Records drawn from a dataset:
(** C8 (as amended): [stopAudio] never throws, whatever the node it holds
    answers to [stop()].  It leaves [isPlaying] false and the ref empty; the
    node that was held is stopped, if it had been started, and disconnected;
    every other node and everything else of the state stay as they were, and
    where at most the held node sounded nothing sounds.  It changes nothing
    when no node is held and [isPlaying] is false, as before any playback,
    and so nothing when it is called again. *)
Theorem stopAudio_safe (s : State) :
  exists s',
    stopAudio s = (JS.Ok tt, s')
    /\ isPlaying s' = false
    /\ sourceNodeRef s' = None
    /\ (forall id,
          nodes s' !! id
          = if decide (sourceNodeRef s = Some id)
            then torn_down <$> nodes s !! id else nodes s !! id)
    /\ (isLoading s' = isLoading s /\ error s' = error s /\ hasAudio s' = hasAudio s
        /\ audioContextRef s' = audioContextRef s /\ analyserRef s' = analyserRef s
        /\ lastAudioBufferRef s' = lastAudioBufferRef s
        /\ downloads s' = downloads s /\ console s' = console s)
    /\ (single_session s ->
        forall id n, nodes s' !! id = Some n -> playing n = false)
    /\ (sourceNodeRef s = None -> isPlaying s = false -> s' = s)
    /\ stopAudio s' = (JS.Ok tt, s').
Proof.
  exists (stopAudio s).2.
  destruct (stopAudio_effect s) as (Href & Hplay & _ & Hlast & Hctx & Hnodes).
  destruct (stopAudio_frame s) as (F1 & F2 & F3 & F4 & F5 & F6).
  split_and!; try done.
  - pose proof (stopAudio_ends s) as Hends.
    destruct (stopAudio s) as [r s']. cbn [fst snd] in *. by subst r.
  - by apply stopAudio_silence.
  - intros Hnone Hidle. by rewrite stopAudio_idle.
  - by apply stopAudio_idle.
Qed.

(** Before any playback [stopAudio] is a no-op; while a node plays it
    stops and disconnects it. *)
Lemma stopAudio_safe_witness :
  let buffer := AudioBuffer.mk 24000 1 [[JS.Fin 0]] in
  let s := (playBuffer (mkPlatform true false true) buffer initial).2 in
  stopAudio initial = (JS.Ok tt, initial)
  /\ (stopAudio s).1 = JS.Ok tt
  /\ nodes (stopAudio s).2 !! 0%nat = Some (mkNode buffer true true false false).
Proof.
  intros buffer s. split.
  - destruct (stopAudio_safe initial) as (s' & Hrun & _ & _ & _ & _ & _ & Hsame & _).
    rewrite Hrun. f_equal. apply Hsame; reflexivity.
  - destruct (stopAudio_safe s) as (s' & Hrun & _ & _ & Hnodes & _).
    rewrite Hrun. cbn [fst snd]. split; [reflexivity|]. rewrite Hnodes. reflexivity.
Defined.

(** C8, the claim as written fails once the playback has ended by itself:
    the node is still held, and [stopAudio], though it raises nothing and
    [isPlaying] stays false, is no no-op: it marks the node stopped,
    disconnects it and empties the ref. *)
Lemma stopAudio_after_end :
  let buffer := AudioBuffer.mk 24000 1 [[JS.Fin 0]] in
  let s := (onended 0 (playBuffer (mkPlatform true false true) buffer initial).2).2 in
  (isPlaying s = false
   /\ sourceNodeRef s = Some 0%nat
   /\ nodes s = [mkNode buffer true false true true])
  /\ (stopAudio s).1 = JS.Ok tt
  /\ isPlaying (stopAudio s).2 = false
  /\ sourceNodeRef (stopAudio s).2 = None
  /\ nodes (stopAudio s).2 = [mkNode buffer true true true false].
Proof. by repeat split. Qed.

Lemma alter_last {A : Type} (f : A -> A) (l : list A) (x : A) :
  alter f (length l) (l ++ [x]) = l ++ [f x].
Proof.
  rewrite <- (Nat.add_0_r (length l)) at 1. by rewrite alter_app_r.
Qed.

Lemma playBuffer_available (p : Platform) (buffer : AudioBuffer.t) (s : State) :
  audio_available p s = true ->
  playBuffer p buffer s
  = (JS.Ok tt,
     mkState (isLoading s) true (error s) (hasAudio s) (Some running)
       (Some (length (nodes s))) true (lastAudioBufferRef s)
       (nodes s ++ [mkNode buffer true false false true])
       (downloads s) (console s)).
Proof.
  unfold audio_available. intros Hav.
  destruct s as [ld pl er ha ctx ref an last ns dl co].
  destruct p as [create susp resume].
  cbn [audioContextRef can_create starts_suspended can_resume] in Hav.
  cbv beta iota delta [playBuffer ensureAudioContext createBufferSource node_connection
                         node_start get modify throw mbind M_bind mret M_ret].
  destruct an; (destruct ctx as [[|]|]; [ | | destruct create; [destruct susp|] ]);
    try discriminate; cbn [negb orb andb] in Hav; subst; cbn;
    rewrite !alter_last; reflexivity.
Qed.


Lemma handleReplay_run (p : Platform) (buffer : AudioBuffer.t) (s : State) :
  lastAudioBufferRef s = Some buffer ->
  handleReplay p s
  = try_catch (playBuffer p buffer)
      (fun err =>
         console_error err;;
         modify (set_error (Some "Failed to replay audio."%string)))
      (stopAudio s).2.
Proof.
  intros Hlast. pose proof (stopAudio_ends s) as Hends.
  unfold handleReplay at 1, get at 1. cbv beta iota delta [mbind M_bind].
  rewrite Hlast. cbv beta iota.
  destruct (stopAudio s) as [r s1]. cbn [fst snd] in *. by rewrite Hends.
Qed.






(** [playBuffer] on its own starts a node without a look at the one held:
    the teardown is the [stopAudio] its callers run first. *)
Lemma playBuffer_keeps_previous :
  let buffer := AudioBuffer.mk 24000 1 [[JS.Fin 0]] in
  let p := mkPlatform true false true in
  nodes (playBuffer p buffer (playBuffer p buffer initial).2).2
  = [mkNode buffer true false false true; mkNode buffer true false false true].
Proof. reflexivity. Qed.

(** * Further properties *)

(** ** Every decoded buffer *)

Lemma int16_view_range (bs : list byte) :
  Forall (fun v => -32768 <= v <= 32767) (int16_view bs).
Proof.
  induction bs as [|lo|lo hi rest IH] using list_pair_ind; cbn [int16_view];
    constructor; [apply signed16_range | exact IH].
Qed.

▶ Task directions
If a line above holds the string "intros", copy it out.

▶ Result of this exercise
  - intros Hnone Hidle. by rewrite stopAudio_idle.
  intros buffer s. split.
  unfold audio_available. intros Hav.
  intros Hlast. pose proof (stopAudio_ends s) as Hends.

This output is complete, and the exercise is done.